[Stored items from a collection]
----

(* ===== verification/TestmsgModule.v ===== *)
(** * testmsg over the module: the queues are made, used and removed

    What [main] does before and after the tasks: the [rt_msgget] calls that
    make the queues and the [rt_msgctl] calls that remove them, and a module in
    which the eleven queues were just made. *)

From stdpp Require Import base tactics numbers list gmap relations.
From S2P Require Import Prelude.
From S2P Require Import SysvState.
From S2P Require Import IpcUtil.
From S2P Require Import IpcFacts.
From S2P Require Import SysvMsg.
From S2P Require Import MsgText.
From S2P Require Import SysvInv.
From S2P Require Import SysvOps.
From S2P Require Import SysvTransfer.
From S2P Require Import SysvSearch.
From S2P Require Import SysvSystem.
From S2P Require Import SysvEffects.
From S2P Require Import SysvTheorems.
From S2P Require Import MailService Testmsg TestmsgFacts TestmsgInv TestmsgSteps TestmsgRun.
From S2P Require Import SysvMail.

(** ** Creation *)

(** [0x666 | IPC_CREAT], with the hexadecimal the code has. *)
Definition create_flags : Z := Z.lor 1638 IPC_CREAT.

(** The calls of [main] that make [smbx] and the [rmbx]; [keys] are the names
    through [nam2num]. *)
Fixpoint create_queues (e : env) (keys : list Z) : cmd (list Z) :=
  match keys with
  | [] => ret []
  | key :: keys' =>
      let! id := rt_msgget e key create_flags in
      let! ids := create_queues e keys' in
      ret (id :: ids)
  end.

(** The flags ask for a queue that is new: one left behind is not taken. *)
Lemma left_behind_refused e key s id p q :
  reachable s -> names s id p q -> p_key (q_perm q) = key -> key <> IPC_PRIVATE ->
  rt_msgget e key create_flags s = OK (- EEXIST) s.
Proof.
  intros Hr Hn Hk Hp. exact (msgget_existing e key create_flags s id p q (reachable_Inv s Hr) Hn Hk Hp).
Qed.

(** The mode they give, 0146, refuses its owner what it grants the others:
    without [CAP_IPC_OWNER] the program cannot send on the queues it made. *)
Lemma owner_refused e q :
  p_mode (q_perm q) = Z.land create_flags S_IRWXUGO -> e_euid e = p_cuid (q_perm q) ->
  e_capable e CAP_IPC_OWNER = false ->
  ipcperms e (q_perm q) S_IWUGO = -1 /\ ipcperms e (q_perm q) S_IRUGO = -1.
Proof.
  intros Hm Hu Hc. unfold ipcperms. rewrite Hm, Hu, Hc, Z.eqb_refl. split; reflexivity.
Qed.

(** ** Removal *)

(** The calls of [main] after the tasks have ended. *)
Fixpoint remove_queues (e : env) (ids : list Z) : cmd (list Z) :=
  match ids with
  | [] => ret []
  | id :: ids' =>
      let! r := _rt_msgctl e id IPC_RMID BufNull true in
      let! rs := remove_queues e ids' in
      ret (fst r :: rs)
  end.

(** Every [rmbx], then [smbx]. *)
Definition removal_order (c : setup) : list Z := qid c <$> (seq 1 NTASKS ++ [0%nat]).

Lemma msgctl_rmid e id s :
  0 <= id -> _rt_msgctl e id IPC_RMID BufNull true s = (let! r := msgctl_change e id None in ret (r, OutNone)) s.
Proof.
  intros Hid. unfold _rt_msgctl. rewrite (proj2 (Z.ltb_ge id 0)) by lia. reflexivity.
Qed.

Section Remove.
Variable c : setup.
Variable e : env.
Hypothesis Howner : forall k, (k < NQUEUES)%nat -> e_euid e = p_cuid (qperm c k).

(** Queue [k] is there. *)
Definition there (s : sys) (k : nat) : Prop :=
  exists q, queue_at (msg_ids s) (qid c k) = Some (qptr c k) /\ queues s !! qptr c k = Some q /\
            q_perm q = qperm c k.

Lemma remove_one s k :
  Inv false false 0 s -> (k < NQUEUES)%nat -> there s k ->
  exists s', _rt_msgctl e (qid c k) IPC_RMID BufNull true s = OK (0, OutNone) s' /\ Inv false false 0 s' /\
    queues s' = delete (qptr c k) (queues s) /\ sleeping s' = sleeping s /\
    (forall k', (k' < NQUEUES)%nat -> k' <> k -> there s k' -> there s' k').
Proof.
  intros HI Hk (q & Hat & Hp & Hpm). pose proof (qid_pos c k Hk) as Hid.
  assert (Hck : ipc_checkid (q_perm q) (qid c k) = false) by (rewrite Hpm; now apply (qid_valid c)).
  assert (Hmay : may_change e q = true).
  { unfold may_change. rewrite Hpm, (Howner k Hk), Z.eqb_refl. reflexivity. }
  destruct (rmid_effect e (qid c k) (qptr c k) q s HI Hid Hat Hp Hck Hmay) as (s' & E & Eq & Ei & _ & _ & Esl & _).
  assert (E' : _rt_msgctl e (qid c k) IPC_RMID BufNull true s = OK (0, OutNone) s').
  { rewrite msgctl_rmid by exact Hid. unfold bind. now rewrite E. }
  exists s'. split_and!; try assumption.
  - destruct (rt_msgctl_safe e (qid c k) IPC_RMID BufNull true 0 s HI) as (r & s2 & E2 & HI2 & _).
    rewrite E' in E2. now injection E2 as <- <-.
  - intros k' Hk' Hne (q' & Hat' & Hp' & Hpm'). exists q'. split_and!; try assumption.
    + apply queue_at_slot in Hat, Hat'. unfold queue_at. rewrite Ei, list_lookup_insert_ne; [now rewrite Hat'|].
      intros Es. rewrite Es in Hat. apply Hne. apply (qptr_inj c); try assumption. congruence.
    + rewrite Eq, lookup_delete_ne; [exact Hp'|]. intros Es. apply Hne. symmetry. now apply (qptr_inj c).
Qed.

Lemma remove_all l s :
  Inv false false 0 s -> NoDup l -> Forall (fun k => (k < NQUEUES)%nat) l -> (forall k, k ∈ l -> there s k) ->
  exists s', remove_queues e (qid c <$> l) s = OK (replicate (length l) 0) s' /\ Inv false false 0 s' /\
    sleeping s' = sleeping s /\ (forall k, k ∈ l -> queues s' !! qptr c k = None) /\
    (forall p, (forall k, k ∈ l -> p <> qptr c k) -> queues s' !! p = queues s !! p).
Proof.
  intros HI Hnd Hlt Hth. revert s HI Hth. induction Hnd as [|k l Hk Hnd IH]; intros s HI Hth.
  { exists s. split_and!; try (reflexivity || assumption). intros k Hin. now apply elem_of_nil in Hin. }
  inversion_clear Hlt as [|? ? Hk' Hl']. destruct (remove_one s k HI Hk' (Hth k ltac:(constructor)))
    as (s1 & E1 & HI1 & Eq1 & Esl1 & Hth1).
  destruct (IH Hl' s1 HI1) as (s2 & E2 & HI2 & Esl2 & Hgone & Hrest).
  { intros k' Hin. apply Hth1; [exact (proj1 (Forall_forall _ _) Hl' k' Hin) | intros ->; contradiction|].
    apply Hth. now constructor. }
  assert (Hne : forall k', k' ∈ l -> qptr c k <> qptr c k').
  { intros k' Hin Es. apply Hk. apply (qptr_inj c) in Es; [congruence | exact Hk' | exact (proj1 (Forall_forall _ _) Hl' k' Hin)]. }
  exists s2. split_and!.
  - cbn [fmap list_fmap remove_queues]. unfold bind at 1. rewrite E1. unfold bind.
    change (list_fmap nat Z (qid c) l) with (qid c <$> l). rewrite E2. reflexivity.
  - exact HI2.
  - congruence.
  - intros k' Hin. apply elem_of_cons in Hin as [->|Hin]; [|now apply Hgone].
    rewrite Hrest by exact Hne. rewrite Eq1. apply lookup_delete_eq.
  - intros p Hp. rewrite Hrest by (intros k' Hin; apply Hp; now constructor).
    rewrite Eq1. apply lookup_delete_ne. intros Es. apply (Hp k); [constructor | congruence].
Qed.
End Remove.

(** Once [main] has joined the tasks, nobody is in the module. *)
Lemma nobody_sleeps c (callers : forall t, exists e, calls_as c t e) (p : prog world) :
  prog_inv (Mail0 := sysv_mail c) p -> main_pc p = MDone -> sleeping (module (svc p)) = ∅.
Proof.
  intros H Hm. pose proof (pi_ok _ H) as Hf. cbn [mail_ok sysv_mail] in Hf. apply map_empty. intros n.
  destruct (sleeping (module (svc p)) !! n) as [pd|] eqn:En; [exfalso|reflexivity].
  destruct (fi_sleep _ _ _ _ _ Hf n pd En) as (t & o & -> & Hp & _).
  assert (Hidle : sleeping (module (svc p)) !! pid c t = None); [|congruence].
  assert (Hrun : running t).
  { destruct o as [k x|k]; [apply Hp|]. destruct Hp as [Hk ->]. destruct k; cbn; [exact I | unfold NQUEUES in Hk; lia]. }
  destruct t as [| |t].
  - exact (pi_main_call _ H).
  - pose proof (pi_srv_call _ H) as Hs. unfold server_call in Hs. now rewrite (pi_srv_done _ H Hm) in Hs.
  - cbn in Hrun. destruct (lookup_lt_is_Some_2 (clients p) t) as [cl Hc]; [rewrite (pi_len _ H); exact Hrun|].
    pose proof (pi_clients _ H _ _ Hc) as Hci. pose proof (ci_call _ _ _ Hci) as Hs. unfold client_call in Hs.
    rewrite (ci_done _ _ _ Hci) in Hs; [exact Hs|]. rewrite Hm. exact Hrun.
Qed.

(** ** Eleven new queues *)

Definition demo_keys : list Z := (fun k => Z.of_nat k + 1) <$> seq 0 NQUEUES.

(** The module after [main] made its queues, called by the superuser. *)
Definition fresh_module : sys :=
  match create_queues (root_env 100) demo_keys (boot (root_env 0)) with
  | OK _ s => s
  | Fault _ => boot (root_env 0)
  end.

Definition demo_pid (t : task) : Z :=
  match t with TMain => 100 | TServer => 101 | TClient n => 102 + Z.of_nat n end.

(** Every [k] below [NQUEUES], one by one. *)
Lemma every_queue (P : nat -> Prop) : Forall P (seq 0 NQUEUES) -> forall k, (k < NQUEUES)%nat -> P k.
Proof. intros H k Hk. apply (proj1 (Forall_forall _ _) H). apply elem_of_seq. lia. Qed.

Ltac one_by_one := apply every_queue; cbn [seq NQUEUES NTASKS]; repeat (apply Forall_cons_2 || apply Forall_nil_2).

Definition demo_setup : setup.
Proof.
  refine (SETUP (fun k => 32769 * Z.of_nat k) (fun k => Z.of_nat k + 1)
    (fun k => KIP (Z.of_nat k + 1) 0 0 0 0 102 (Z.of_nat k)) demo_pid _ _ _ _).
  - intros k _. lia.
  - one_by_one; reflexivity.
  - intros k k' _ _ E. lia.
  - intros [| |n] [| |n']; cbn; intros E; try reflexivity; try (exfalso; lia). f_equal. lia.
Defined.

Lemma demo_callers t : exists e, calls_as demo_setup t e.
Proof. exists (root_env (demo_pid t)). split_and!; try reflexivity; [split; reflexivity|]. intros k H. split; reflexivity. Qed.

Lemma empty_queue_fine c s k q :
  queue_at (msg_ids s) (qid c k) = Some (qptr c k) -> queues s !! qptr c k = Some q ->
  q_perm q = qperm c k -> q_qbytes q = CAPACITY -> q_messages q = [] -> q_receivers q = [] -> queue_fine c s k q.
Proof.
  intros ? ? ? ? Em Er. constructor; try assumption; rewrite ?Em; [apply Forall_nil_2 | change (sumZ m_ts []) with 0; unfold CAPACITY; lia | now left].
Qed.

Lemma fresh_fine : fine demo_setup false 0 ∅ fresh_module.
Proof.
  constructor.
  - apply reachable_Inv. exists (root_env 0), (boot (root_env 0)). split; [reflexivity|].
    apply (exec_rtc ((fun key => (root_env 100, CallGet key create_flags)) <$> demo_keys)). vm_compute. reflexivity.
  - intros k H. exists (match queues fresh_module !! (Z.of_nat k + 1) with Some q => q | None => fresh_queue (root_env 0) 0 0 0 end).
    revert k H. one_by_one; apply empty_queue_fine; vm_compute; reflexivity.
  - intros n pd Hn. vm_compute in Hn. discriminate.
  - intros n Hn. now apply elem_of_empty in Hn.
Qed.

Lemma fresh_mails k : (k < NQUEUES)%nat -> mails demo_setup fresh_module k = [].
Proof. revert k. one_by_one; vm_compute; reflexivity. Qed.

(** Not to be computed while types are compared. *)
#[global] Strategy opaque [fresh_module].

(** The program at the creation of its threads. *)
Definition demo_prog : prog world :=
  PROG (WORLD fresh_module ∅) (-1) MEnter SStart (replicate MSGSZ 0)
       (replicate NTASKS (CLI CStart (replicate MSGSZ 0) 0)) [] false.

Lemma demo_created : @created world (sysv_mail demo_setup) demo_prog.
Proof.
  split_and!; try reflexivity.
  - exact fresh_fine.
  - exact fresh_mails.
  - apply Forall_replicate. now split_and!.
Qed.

----

To do » Using the records above, set down exactly the lines from the one with "which the eleven" through the one with "without [CAP_IPC_OWNER] the", inclusive, and nothing more.

Your response »
    which the eleven queues were just made. *)

From stdpp Require Import base tactics numbers list gmap relations.
From S2P Require Import Prelude.
From S2P Require Import SysvState.
From S2P Require Import IpcUtil.
From S2P Require Import IpcFacts.
From S2P Require Import SysvMsg.
From S2P Require Import MsgText.
From S2P Require Import SysvInv.
From S2P Require Import SysvOps.
From S2P Require Import SysvTransfer.
From S2P Require Import SysvSearch.
From S2P Require Import SysvSystem.
From S2P Require Import SysvEffects.
From S2P Require Import SysvTheorems.
From S2P Require Import MailService Testmsg TestmsgFacts TestmsgInv TestmsgSteps TestmsgRun.
From S2P Require Import SysvMail.

(** ** Creation *)

(** [0x666 | IPC_CREAT], with the hexadecimal the code has. *)
Definition create_flags : Z := Z.lor 1638 IPC_CREAT.

(** The calls of [main] that make [smbx] and the [rmbx]; [keys] are the names
    through [nam2num]. *)
Fixpoint create_queues (e : env) (keys : list Z) : cmd (list Z) :=
  match keys with
  | [] => ret []
  | key :: keys' =>
      let! id := rt_msgget e key create_flags in
      let! ids := create_queues e keys' in
      ret (id :: ids)
  end.

(** The flags ask for a queue that is new: one left behind is not taken. *)
Lemma left_behind_refused e key s id p q :
  reachable s -> names s id p q -> p_key (q_perm q) = key -> key <> IPC_PRIVATE ->
  rt_msgget e key create_flags s = OK (- EEXIST) s.
Proof.
  intros Hr Hn Hk Hp. exact (msgget_existing e key create_flags s id p q (reachable_Inv s Hr) Hn Hk Hp).
Qed.

(** The mode they give, 0146, refuses its owner what it grants the others:
    without [CAP_IPC_OWNER] the program cannot send on the queues it made. *)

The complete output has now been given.